Saved data entries

=-=-=-=-=

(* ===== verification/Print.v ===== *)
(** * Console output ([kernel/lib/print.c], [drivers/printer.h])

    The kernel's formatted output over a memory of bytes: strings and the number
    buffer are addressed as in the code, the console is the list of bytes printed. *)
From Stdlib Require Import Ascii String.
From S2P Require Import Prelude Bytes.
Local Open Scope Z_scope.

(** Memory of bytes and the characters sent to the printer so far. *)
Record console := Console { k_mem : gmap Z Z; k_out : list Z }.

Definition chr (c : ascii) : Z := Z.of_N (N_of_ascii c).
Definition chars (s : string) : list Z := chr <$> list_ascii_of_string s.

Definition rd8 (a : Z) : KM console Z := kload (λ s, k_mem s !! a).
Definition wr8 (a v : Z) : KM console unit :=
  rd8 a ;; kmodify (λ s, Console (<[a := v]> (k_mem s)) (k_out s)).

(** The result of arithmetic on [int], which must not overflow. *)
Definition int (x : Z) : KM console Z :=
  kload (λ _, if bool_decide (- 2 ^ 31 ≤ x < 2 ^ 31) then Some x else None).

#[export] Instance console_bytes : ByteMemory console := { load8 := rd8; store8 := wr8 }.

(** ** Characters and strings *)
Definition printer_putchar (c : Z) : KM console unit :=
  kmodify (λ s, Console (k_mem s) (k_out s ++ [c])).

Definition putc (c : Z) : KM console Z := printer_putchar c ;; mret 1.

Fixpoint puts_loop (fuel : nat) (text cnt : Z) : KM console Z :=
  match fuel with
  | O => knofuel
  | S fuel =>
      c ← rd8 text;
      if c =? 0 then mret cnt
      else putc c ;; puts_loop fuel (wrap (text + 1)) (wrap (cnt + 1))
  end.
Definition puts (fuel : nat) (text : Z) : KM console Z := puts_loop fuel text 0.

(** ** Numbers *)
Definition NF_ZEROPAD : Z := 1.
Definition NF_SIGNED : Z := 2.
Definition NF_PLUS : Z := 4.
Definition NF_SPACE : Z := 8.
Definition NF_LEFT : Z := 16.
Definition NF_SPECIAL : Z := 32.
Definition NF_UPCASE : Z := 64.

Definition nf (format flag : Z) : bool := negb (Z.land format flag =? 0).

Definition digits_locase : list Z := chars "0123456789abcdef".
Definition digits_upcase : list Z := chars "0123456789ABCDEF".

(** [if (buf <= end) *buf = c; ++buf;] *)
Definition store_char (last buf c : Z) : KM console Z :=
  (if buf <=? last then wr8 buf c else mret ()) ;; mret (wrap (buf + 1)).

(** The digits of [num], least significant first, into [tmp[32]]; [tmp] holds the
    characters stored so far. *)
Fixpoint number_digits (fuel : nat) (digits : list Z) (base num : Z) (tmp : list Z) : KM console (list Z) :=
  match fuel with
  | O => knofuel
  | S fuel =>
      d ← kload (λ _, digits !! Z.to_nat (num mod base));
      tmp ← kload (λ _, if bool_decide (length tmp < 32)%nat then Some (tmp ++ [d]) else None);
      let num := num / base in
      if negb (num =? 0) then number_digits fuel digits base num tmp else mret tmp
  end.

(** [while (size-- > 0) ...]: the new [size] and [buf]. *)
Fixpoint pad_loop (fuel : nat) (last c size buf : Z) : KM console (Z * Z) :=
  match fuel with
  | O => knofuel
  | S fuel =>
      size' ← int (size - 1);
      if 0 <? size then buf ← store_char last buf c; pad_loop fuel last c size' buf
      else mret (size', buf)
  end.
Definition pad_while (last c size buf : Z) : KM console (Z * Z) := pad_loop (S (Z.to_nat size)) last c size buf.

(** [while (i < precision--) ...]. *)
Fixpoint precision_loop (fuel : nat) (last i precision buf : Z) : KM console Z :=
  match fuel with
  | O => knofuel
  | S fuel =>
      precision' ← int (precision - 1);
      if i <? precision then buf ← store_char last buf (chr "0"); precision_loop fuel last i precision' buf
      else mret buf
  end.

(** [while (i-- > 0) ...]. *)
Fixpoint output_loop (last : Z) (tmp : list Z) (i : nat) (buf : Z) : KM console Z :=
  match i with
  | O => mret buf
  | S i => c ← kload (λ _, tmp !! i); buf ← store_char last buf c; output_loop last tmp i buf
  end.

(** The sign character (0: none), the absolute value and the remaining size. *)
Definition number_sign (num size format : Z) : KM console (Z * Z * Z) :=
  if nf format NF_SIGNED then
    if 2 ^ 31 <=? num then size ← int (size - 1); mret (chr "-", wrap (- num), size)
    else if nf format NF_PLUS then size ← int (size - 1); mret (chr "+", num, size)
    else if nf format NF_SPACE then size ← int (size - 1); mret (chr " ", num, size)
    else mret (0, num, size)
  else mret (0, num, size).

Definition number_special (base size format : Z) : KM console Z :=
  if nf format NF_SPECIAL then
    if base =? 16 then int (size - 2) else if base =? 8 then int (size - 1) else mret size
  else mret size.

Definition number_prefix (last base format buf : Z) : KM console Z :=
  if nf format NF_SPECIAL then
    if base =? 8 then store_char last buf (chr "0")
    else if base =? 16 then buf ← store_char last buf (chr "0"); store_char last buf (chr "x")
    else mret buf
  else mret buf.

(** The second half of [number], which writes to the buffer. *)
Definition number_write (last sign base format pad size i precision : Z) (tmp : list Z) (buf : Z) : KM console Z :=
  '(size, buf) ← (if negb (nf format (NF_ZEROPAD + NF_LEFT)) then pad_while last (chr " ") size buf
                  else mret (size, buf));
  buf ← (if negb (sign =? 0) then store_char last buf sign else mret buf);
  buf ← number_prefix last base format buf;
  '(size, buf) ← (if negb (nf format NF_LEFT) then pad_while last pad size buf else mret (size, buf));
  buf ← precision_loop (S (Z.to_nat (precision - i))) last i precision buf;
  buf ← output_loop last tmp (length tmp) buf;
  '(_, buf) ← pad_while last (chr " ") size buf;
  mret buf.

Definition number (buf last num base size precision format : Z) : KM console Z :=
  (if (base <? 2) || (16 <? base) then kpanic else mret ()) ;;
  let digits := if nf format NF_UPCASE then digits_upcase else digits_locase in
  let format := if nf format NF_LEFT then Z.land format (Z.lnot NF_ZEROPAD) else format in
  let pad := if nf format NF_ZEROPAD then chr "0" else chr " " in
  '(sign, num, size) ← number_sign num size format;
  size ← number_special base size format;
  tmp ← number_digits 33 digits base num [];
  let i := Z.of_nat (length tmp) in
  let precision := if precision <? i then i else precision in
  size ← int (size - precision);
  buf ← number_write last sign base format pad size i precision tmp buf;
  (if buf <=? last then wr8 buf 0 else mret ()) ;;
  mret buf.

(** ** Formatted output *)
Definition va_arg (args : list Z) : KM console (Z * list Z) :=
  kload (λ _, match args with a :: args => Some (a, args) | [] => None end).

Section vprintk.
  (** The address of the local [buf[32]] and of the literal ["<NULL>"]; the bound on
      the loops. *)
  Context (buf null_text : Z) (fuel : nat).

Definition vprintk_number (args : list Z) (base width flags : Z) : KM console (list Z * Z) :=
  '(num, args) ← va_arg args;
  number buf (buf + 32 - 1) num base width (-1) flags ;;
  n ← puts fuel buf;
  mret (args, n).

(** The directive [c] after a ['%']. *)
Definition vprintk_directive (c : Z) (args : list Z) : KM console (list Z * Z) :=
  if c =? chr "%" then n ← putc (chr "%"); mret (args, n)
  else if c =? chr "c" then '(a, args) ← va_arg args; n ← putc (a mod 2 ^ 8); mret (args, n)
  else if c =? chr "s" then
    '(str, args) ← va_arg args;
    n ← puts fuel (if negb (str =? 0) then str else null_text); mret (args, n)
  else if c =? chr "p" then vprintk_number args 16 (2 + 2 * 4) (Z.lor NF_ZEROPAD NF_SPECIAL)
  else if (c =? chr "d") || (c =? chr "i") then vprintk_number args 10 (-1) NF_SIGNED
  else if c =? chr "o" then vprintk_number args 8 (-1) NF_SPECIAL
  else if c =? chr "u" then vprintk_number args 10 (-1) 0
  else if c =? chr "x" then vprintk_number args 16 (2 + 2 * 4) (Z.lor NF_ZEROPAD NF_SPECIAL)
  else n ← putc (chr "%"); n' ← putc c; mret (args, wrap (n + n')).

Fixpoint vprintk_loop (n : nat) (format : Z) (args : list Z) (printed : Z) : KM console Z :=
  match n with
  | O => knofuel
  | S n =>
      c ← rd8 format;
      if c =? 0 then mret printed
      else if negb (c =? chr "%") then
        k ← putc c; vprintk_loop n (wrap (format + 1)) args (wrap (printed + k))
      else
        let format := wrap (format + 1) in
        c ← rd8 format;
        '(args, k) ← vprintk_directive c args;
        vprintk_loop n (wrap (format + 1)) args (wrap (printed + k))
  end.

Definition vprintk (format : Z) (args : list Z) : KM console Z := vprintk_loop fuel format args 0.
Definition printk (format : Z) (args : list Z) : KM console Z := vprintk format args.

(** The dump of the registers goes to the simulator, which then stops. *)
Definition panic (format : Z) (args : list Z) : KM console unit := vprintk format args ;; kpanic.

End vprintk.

=-=-=-=-=

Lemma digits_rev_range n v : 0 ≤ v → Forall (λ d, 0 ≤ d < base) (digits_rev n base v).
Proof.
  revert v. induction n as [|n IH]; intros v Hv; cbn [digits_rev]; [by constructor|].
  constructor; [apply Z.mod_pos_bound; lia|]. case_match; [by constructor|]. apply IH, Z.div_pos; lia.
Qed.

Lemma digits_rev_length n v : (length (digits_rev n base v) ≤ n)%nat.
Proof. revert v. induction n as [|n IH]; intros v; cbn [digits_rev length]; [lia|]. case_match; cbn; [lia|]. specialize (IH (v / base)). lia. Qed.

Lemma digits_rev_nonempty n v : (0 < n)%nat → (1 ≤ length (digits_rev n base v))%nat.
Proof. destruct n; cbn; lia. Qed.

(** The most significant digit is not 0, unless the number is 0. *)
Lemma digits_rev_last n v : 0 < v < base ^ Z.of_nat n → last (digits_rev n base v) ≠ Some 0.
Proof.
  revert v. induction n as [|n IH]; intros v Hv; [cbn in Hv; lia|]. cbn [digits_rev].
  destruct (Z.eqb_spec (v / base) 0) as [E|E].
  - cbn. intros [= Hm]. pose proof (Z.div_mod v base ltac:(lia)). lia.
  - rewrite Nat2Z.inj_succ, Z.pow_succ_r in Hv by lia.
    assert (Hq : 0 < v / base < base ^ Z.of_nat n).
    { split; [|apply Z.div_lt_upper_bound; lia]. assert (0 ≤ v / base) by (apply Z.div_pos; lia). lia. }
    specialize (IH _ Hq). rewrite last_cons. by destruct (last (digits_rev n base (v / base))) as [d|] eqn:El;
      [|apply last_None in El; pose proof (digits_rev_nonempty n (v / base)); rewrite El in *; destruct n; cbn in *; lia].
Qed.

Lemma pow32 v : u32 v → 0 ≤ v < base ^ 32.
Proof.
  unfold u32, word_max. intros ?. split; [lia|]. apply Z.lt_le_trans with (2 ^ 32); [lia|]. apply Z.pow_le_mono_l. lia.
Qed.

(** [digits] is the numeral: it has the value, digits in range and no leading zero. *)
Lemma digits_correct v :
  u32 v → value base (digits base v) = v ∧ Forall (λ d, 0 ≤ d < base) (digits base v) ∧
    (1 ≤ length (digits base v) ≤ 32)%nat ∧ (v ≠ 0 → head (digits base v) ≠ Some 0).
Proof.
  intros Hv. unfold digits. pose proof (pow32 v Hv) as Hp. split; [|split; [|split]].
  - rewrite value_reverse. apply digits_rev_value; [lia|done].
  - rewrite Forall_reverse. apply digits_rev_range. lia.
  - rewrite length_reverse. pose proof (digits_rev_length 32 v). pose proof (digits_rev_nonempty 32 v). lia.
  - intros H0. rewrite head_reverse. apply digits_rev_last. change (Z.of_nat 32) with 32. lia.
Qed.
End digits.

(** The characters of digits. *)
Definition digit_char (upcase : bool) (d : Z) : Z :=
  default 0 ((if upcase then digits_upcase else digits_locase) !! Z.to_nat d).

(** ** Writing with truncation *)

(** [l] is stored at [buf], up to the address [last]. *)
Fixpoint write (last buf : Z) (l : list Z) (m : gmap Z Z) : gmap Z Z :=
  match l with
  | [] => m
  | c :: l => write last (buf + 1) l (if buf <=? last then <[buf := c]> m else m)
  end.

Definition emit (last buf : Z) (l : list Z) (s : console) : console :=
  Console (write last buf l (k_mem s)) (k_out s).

=-=-=-=-=

▸ Assignment
From the entries, report every line in which the string "wrap" occurs.

▸ Task answer
      else putc c ;; puts_loop fuel (wrap (text + 1)) (wrap (cnt + 1))
  (if buf <=? last then wr8 buf c else mret ()) ;; mret (wrap (buf + 1)).
    if 2 ^ 31 <=? num then size ← int (size - 1); mret (chr "-", wrap (- num), size)
  else n ← putc (chr "%"); n' ← putc c; mret (args, wrap (n + n')).
        k ← putc c; vprintk_loop n (wrap (format + 1)) args (wrap (printed + k))
        let format := wrap (format + 1) in
        vprintk_loop n (wrap (format + 1)) args (wrap (printed + k))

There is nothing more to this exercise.